== Activity ==
Report only the number of lines in this material that include "rulesDir".

== Source data ==

_ _ _ _

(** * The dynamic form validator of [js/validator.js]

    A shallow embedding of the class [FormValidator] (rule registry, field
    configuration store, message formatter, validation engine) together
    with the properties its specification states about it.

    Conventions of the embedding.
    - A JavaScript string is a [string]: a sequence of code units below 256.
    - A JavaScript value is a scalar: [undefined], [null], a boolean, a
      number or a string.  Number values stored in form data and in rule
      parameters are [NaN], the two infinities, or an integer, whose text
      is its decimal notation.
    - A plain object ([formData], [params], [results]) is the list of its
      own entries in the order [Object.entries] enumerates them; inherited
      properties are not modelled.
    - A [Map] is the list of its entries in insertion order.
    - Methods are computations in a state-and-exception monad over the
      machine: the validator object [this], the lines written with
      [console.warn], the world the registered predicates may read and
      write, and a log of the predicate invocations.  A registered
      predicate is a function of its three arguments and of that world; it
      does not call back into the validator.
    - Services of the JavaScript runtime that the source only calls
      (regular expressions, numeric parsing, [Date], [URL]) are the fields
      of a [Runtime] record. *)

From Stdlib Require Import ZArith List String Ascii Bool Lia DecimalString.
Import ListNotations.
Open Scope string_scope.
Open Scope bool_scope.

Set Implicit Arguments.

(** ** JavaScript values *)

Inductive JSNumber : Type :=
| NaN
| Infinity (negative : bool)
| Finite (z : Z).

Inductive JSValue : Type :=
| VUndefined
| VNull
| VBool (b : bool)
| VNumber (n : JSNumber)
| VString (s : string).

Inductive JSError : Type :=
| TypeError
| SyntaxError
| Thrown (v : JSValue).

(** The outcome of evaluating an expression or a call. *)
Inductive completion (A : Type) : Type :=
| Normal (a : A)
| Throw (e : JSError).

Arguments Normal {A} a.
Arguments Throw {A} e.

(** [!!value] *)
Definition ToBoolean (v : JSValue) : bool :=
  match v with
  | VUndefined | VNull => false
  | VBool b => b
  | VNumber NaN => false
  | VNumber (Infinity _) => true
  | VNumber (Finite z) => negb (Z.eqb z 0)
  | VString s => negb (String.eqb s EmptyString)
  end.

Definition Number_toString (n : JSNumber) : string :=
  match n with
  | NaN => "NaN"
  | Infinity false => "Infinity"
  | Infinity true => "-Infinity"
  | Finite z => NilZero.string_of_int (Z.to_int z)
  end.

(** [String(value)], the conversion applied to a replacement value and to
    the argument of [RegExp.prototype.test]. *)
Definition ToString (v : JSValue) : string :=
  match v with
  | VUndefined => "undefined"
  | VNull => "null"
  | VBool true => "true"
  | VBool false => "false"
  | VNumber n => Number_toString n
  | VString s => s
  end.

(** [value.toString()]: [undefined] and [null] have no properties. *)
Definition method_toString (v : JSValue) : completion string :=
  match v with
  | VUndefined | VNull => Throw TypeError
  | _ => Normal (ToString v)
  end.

_ _ _ _

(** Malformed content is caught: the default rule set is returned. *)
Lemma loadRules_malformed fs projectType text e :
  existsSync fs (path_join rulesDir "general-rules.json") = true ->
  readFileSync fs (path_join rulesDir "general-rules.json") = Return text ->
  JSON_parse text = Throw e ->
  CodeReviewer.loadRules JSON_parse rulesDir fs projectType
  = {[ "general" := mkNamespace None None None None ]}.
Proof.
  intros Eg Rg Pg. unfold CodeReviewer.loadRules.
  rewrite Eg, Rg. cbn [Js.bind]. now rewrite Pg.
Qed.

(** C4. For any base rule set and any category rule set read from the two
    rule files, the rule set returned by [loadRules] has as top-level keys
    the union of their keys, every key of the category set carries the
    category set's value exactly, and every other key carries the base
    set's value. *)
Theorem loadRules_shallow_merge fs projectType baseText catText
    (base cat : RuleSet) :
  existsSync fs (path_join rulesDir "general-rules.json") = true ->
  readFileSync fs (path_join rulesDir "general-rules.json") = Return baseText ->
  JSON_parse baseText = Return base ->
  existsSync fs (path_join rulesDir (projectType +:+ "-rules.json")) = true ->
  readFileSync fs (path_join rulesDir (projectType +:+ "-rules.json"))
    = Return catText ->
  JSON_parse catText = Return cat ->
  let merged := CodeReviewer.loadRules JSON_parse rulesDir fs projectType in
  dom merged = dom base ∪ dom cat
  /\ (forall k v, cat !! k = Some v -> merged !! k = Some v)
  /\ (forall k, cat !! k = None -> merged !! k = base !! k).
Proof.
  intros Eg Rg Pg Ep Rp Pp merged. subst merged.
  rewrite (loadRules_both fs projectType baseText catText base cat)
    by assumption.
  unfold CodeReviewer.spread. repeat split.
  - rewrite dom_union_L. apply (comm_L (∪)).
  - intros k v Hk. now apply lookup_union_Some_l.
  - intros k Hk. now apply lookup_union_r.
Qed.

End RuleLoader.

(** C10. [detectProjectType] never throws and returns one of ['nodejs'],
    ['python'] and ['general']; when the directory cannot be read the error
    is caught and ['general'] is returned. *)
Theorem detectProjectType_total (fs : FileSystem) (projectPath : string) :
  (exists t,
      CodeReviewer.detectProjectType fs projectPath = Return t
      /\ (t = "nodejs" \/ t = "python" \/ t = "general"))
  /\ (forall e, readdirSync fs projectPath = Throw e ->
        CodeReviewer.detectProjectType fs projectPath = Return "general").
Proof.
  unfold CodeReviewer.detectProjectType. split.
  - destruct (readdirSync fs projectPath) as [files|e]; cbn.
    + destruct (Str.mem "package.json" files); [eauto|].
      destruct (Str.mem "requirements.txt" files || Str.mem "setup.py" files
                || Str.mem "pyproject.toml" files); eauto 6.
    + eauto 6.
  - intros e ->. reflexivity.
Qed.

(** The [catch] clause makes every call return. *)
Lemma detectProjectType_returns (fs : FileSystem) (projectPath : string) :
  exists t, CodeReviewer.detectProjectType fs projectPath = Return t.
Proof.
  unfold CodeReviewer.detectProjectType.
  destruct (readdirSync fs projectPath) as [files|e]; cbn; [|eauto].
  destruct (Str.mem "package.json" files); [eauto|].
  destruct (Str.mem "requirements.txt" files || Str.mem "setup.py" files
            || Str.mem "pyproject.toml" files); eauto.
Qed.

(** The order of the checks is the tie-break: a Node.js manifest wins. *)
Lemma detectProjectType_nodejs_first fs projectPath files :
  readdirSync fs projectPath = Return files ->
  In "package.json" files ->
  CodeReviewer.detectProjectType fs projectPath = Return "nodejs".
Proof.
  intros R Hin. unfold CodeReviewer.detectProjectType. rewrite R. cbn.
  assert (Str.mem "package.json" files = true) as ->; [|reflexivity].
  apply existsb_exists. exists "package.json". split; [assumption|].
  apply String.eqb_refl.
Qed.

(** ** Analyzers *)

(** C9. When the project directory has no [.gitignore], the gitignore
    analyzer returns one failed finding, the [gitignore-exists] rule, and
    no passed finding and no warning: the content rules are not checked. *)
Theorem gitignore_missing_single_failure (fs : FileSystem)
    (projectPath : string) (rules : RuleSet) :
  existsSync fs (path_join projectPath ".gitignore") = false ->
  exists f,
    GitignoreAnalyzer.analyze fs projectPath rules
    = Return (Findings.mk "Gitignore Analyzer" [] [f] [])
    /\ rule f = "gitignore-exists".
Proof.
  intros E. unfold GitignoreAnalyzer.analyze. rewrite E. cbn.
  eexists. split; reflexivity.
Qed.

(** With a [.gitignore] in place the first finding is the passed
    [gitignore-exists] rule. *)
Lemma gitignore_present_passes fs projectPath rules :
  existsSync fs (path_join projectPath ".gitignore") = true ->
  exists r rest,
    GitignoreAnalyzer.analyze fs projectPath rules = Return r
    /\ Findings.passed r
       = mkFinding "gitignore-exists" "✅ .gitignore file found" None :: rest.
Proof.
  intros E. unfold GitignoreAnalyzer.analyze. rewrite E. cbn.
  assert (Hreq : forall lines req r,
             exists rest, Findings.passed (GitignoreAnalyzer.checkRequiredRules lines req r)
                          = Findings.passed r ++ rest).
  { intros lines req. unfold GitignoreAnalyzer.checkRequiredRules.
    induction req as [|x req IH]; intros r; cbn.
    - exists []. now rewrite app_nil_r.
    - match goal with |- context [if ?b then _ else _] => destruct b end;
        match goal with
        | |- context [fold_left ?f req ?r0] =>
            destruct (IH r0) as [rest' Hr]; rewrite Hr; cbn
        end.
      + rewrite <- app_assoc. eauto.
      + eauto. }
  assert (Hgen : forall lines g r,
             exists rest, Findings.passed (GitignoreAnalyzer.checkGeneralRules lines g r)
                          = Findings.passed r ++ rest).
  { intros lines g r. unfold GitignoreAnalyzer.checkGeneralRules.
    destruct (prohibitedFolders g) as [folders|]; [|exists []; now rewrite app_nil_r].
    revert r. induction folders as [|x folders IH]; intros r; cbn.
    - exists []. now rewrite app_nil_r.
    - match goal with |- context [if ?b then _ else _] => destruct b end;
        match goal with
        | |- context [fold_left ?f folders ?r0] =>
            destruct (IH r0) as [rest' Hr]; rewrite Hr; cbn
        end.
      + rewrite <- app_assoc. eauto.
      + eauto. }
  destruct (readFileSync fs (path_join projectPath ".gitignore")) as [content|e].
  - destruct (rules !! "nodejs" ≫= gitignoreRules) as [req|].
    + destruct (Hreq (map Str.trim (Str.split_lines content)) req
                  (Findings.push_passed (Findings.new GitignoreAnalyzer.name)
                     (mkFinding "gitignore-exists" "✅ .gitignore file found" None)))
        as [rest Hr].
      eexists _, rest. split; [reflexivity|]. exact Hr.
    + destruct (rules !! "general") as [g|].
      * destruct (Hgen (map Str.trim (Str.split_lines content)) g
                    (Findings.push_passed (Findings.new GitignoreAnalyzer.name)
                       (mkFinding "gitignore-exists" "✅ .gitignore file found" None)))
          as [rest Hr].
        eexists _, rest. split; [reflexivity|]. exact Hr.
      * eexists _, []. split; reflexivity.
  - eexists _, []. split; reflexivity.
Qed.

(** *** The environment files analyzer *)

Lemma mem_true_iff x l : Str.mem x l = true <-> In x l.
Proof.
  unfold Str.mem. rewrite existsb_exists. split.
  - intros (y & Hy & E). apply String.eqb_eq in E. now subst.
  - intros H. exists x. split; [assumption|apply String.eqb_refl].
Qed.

_ _ _ _

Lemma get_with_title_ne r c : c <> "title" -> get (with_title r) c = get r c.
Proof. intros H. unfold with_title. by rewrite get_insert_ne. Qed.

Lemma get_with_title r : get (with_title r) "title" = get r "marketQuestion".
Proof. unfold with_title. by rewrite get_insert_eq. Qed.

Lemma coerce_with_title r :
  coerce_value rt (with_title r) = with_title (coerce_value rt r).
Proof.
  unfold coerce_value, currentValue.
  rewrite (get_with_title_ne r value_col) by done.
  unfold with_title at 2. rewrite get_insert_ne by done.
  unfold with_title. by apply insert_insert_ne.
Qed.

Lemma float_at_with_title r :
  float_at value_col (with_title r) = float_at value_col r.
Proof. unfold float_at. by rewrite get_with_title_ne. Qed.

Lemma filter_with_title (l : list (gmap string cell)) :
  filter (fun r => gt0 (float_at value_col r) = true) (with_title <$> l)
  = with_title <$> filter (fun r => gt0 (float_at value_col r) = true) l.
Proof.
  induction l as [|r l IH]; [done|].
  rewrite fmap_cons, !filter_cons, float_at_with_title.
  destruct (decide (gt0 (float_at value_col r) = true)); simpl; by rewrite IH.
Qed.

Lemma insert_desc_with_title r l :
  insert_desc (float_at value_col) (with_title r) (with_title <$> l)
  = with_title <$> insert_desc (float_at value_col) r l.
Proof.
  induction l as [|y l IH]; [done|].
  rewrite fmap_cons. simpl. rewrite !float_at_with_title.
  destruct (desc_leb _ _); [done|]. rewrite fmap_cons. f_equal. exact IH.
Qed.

_ _ _ _

== Result ==
8